- **Task item**
Stop after the line with "[vpipe_threshold_reference] recomputes the"; until then, please copy every line of the records word for word from the first.

- **Dataset records**
=== Section Start ===

(* ===== verification/Reference.v ===== *)
(** * The user-space reference image: [user/vpipe-common.c], lines 381-434, and
    the tool [vpipe-cv-ref.c]

    [vpipe_threshold_reference] recomputes the kernel's threshold output from
    an image in memory; it is proved to give the bytes the kernel's
    [vpipe_cv_process] leaves in the destination buffer, for every frame,
    threshold and region. *)

From S2P Require Import Prelude Types Cv Pgm.

(** ** The code *)

(** The region as absolute bounds: left, top, right, bottom. *)
Definition reference_bounds (w h roi_left roi_top roi_width roi_height : Z) : Z * Z * Z * Z :=
  if (roi_width <=? 0) || (roi_height <=? 0) then (0, 0, w, h)
  else
    let left := if roi_left <? 0 then 0 else if w <? u32 roi_left then w else u32 roi_left in
    let top := if roi_top <? 0 then 0 else if h <? u32 roi_top then h else u32 roi_top in
    let right := if u32 (w - left) <? u32 roi_width then w else u32 (left + u32 roi_width) in
    let bottom := if u32 (h - top) <? u32 roi_height then h else u32 (top + u32 roi_height) in
    (left, top, right, bottom).

(** The body of the inner loop. *)
Definition reference_pixel (w threshold : Z) (src : list Z) (y x : Z) (dst : list Z)
    : option (list Z) :=
  let idx := Z.to_nat (u64 (y * w + x)) in
  match src !! idx with
  | None => None
  | Some v =>
      if (idx <? length dst)%nat then Some (<[idx := if threshold <? v then 255 else 0]> dst)
      else None
  end.

Definition reference_loops (w threshold : Z) (src : list Z) (bounds : Z * Z * Z * Z) (dst : list Z)
    : option (list Z) :=
  let '(l, t, r, b) := bounds in
  for_range t b (fun y => for_range l r (reference_pixel w threshold src y)) dst.

(** The status and the destination image; [memcpy] reads [size] bytes of the
    source. *)
Definition vpipe_threshold_reference `{Posix} (src : vpipe_pgm_image)
    (threshold roi_left roi_top roi_width roi_height : Z) : F uworld (Z * vpipe_pgm_image) :=
  (ok <- malloc (i_size src);;
  if negb ok then fret (-1, pgm_zero)
  else
    let sp := default [] (pixels src) in
    if Z.of_nat (length sp) <? i_size src then ffail
    else
      match reference_loops (i_width src) threshold sp
              (reference_bounds (i_width src) (i_height src) roi_left roi_top roi_width roi_height)
              (take (Z.to_nat (i_size src)) sp) with
      | None => ffail
      | Some dst => fret (0, PgmImage (i_width src) (i_height src) (Some dst) (i_size src))
      end).

(** [vpipe-cv-ref]: the exit status. *)
Definition cv_ref_main `{Posix} (args : list (list Z)) : F uworld Z :=
  let input := default (lit "tests/fixtures/ramp.pgm") (args !! 0%nat) in
  let output := default (lit "bench/ramp.reference.pgm") (args !! 1%nat) in
  let threshold := match args !! 2%nat with Some a => u32 (strtoul0 a) | None => 127 end in
  (read <- vpipe_read_pgm input;;
  let '(r, src) := read in
  if r <? 0 then fret 1
  else
    (ref <- vpipe_threshold_reference src (u8 threshold) 0 0 (s32 (i_width src))
              (s32 (i_height src));;
    let '(r, dst) := ref in
    if r <? 0 then (vpipe_free_pgm src;; fret 1)
    else
      (r <- vpipe_write_pgm output (pixels dst) (i_width dst) (i_height dst);;
      if r <? 0 then (vpipe_free_pgm dst;; vpipe_free_pgm src;; fret 1)
      else (vpipe_free_pgm dst;; vpipe_free_pgm src;; fret 0)))).

(** ** The bounds are the kernel's region *)

(** A region as bounds. *)
Definition roi_bounds (r : vpipe_roi) : Z * Z * Z * Z :=
  (left r, top r, left r + width r, top r + height r).

Lemma reference_bounds_clamp job r :
  1 <= job_width job <= INT_MAX -> 1 <= job_height job <= INT_MAX ->
  in_s32 (left r) -> in_s32 (top r) -> in_s32 (width r) -> in_s32 (height r) ->
  reference_bounds (job_width job) (job_height job) (left r) (top r) (width r) (height r)
    = roi_bounds (vpipe_clamp_roi job (Some r)).
Proof.
  unfold INT_MAX, in_s32. intros Hw Hh Hl Ht Hrw Hrh.
  unfold reference_bounds, vpipe_clamp_roi.
  rewrite !(s32_small (job_width job)), !(s32_small (job_height job)) by lia.
  destruct (_ || _) eqn:E; [unfold roi_bounds; cbn [left top width height]; f_equal; f_equal|].
  set (w := job_width job) in *. set (h := job_height job) in *.
  assert (E1 : (if left r <? 0 then 0 else if w <? u32 (left r) then w else u32 (left r))
               = clamp (left r) 0 w).
  { rewrite clamp_min_max by lia. destruct (Z.ltb_spec (left r) 0); [lia|].
    rewrite u32_small by lia. zbool; lia. }
  assert (E2 : (if top r <? 0 then 0 else if h <? u32 (top r) then h else u32 (top r))
               = clamp (top r) 0 h).
  { rewrite clamp_min_max by lia. destruct (Z.ltb_spec (top r) 0); [lia|].
    rewrite u32_small by lia. zbool; lia. }
  cbv zeta. rewrite E1, E2.
  pose proof (clamp_bounds (left r) 0 w ltac:(lia)) as Bl.
  pose proof (clamp_bounds (top r) 0 h ltac:(lia)) as Bt.
  set (l := clamp (left r) 0 w) in *. set (t := clamp (top r) 0 h) in *.
  unfold roi_bounds. cbn [left top width height].
  rewrite !clamp_min_max by lia. unwrap. f_equal; [f_equal|]; zbool; unwrap; lia.
Qed.

(** ** The loops *)

Section Loops.
Context (w h threshold : Z) (sp : list Z) (roi : vpipe_roi).
Context (Hw : 1 <= w <= INT_MAX) (Hh : 1 <= h <= INT_MAX).
Context (Hlen : Z.of_nat (length sp) = w * h).
Context (H0l : 0 <= left roi) (H0t : 0 <= top roi) (H0w : 0 <= width roi) (H0h : 0 <= height roi).
Context (Hr : left roi + width roi <= w) (Hb : top roi + height roi <= h).

Definition at_px (l : list Z) (x y : Z) : option Z := l !! Z.to_nat (y * w + x).

Definition ref_inv (y x : Z) (dst : list Z) : Prop :=
  length dst = length sp /\
  forall x' y', 0 <= x' < w -> 0 <= y' < h ->
    at_px dst x' y' =
      (fun v => if done_px roi y x x' y' then (if threshold <? v then 255 else 0) else v)
        <$> at_px sp x' y'.

Lemma px_inj x1 y1 x2 y2 :
  0 <= x1 < w -> 0 <= x2 < w -> 0 <= y1 -> 0 <= y2 ->
  Z.to_nat (y2 * w + x2) = Z.to_nat (y1 * w + x1) -> x1 = x2 /\ y1 = y2.
Proof.
  intros H1 H2 H3 H4 E. assert (y2 * w + x2 = y1 * w + x1) by nia.
  assert (y1 = y2) by nia. subst. lia.
Qed.

Lemma reference_pixel_ok y x dst :
  top roi <= y < top roi + height roi -> left roi <= x < left roi + width roi ->
  ref_inv y x dst ->
  exists dst', reference_pixel w threshold sp y x dst = Some dst' /\ ref_inv y (x + 1) dst'.
Proof.
  unfold INT_MAX in *. intros Hy Hx [Hl Hi]. unfold reference_pixel. rewrite u64_small by nia.
  destruct (lookup_lt_is_Some_2 sp (Z.to_nat (y * w + x))) as [v Hv]; [nia|]. rewrite Hv.
  destruct (Nat.ltb_spec (Z.to_nat (y * w + x)) (length dst)); [|nia].
  eexists. split; [done|]. split; [by rewrite length_insert|]. intros x' y' Hx' Hy'.
  unfold at_px. destruct (decide (x' = x /\ y' = y)) as [[-> ->]|Hne].
  - rewrite list_lookup_insert_eq, Hv by done. cbn.
    replace (done_px roi y (x + 1) x y) with true; [done|]. unfold done_px, in_roi. lia.
  - assert (Z.to_nat (y * w + x) <> Z.to_nat (y' * w + x')).
    { intros E. apply Hne, (px_inj x' y' x y); try lia; try nia. }
    rewrite list_lookup_insert_ne by done. fold (at_px dst x' y') (at_px sp x' y').
    rewrite Hi by done.
    replace (done_px roi y (x + 1) x' y') with (done_px roi y x x' y'); [done|].
    unfold done_px. f_equal. lia.
Qed.

Lemma reference_row_ok y dst :
  top roi <= y < top roi + height roi -> ref_inv y (left roi) dst ->
  exists dst', for_range (left roi) (left roi + width roi) (reference_pixel w threshold sp y) dst
    = Some dst' /\ ref_inv (y + 1) (left roi) dst'.
Proof.
  intros Hy Hi.
  destruct (for_range_inv (fun x => ref_inv y x) (left roi) (left roi + width roi)
    (reference_pixel w threshold sp y) dst) as (dst' & E & Hl & Hi'); [lia|done| |].
  { intros x d Hx. by apply reference_pixel_ok. }
  exists dst'. split; [done|]. split; [done|]. intros x' y' Hx' Hy'. rewrite Hi' by done.
  replace (done_px roi (y + 1) (left roi) x' y')
    with (done_px roi y (left roi + width roi) x' y'); [done|].
  unfold done_px, in_roi. lia.
Qed.

Lemma reference_loops_ok :
  exists dst, reference_loops w threshold sp (roi_bounds roi) sp = Some dst /\
    length dst = length sp /\
    forall x y, 0 <= x < w -> 0 <= y < h ->
      at_px dst x y =
        (fun v => if in_roi roi x y then (if threshold <? v then 255 else 0) else v) <$> at_px sp x y.
Proof.
  unfold reference_loops, roi_bounds.
  destruct (for_range_inv (fun y => ref_inv y (left roi)) (top roi) (top roi + height roi)
    (fun y => for_range (left roi) (left roi + width roi) (reference_pixel w threshold sp y)) sp)
    as (dst & E & Hl & Hi); [lia| | |].
  - split; [done|]. intros x y Hx Hy.
    replace (done_px roi (top roi) (left roi) x y) with false by (unfold done_px, in_roi; lia).
    by destruct (at_px sp x y).
  - intros y d Hy. by apply reference_row_ok.
  - exists dst. split; [done|]. split; [done|]. intros x y Hx Hy. rewrite Hi by done.
    replace (done_px roi (top roi + height roi) (left roi) x y) with (in_roi roi x y); [done|].
    unfold done_px, in_roi. lia.
Qed.
End Loops.

(** ** The theorem *)

(** The image [src] holds the frame at the job's source. *)
Record loaded (job : vpipe_job_desc) (m : mem) (src : vpipe_pgm_image) (sp : list Z) : Prop := {
  ld_w : i_width src = job_width job;
  ld_h : i_height src = job_height job;
  ld_size : i_size src = job_width job * job_height job;
  ld_px : pixels src = Some sp;
  ld_len : Z.of_nat (length sp) = job_width job * job_height job;
  ld_at : forall x y, in_frame job x y = true ->
            sp !! Z.to_nat (y * job_width job + x) = Some (src_px job m x y)
}.

Record roi_s32 (r : vpipe_roi) : Prop := {
  rs_left : in_s32 (left r);
  rs_top : in_s32 (top r);
  rs_width : in_s32 (width r);
  rs_height : in_s32 (height r)
}.

(** C8: the kernel's threshold output and the user-space reference agree byte
    for byte: for every well-formed job (any strides), threshold and requested
    region of 32-bit integers, [vpipe_threshold_reference] on the image of the
    source frame succeeds, and its pixel (x, y) is the byte
    [vpipe_cv_process] left at (x, y) of the destination. *)
Theorem reference_matches_kernel `{Posix} job m threshold r src sp f k v o
    (Hwf : job_wf job m) (Hr : roi_s32 r) (Hs : loaded job m src sp)
    (Hm : malloc_ok k (i_size src) = true) :
  exists m' res dp,
    vpipe_cv_process job VPIPE_ALGO_THRESHOLD threshold (Some r) m = Some (m', res, 0) /\
    vpipe_threshold_reference src threshold (left r) (top r) (width r) (height r) (UWorld f k v o)
      = Some ((0, PgmImage (job_width job) (job_height job) (Some dp) (i_size src)),
              UWorld f (k + 1) (v + 1) o) /\
    length dp = length sp /\
    forall x y, in_frame job x y = true ->
      load m' (dst_at job x y) = dp !! Z.to_nat (y * job_width job + x).
Proof.
  destruct (job_dims _ _ Hwf) as [Hw Hh]. destruct Hs as [Ew Eh Es Ep El Ha], Hr as [R1 R2 R3 R4].
  pose proof (jw_width _ _ Hwf). pose proof (jw_height _ _ Hwf).
  pose proof (clamp_roi_in_frame job (Some r) Hw Hh) as Hc.
  destruct (threshold_frame_ok job m Hwf threshold _ Hc
    (CvResult 0 0 0 (vpipe_clamp_roi job (Some r)))) as (m' & Hm' & Hp).
  destruct Hc as [C1 C2 C3 C4 C5 C6].
  destruct (reference_loops_ok (job_width job) (job_height job) threshold sp
    (vpipe_clamp_roi job (Some r)) ltac:(lia) ltac:(lia) El C1 C2 C3 C4 C5 C6)
    as (dp & Hd & Hl & Hpx).
  eexists m', _, dp. split; [unfold vpipe_cv_process; cbn [Z.eqb]; by rewrite Hm'|].
  split.
  - unfold vpipe_threshold_reference, fbind, malloc. cbn [ufs ucalls ulive uopen].
    rewrite Hm, Ep, Es, Ew, Eh. cbn [negb default id].
    destruct (Z.ltb_spec (Z.of_nat (length sp)) (job_width job * job_height job)); [lia|].
    rewrite reference_bounds_clamp, take_ge by (done || lia). by rewrite Hd.
  - split; [done|]. intros x y Hxy. rewrite (pt_in _ _ _ _ _ Hp x y Hxy).
    pose proof (proj1 (in_frame_spec _ _ _) Hxy) as [Hx Hy].
    specialize (Hpx x y Hx Hy). unfold at_px in Hpx. rewrite Hpx, (Ha x y Hxy). cbn.
    unfold threshold_image, thr_px. done.
Qed.

Definition ex_image : vpipe_pgm_image := PgmImage 3 2 (Some [10; 200; 30; 128; 127; 255]) 6.

Lemma ex_loaded : loaded ex_job ex_mem ex_image [10; 200; 30; 128; 127; 255].
Proof.
  split; try reflexivity. intros x y [Hx Hy]%in_frame_spec. cbn in Hx, Hy.
  assert (x = 0 \/ x = 1 \/ x = 2) as Hx3 by lia. assert (y = 0 \/ y = 1) as Hy2 by lia.
  destruct Hx3 as [-> | [-> | ->]], Hy2 as [-> | ->]; reflexivity.
Defined.

Lemma reference_matches_kernel_witness :
  exists m' res dp,
    vpipe_cv_process ex_job VPIPE_ALGO_THRESHOLD 127 (Some (Roi 1 (-3) 9 9)) ex_mem
      = Some (m', res, 0) /\
    vpipe_threshold_reference ex_image 127 1 (-3) 9 9 (UWorld (MemFs ∅ ∅) 0 0 0)
      = Some ((0, PgmImage 3 2 (Some dp) 6), UWorld (MemFs ∅ ∅) 1 1 0) /\
    load m' (dst_at ex_job 2 1) = dp !! 5%nat /\ dp = [10; 255; 0; 128; 0; 255].
Proof.
  assert (Hr : roi_s32 (Roi 1 (-3) 9 9)) by (split; cbn; unfold in_s32; lia).
  destruct (@reference_matches_kernel mem_posix ex_job ex_mem 127 (Roi 1 (-3) 9 9) ex_image
    [10; 200; 30; 128; 127; 255] (MemFs ∅ ∅) 0 0 0 ex_job_wf Hr ex_loaded eq_refl)
    as (m' & res & dp & H1 & H2 & _ & H3).
  exists m', res, dp. split; [exact H1|]. split; [exact H2|]. split; [exact (H3 2 1 eq_refl)|].
  assert (E : fst <$> @vpipe_threshold_reference mem_posix ex_image 127 1 (-3) 9 9
      (UWorld (MemFs ∅ ∅) 0 0 0)
    = Some (0, PgmImage 3 2 (Some [10; 255; 0; 128; 0; 255]) 6)) by (vm_compute; reflexivity).
  cbn [left top width height] in H2. rewrite H2 in E. cbn in E. congruence.
Defined.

=== Section End ===

- **Response to this exercise**
(* ===== verification/Reference.v ===== *)
(** * The user-space reference image: [user/vpipe-common.c], lines 381-434, and
    the tool [vpipe-cv-ref.c]

    [vpipe_threshold_reference] recomputes the kernel's threshold output from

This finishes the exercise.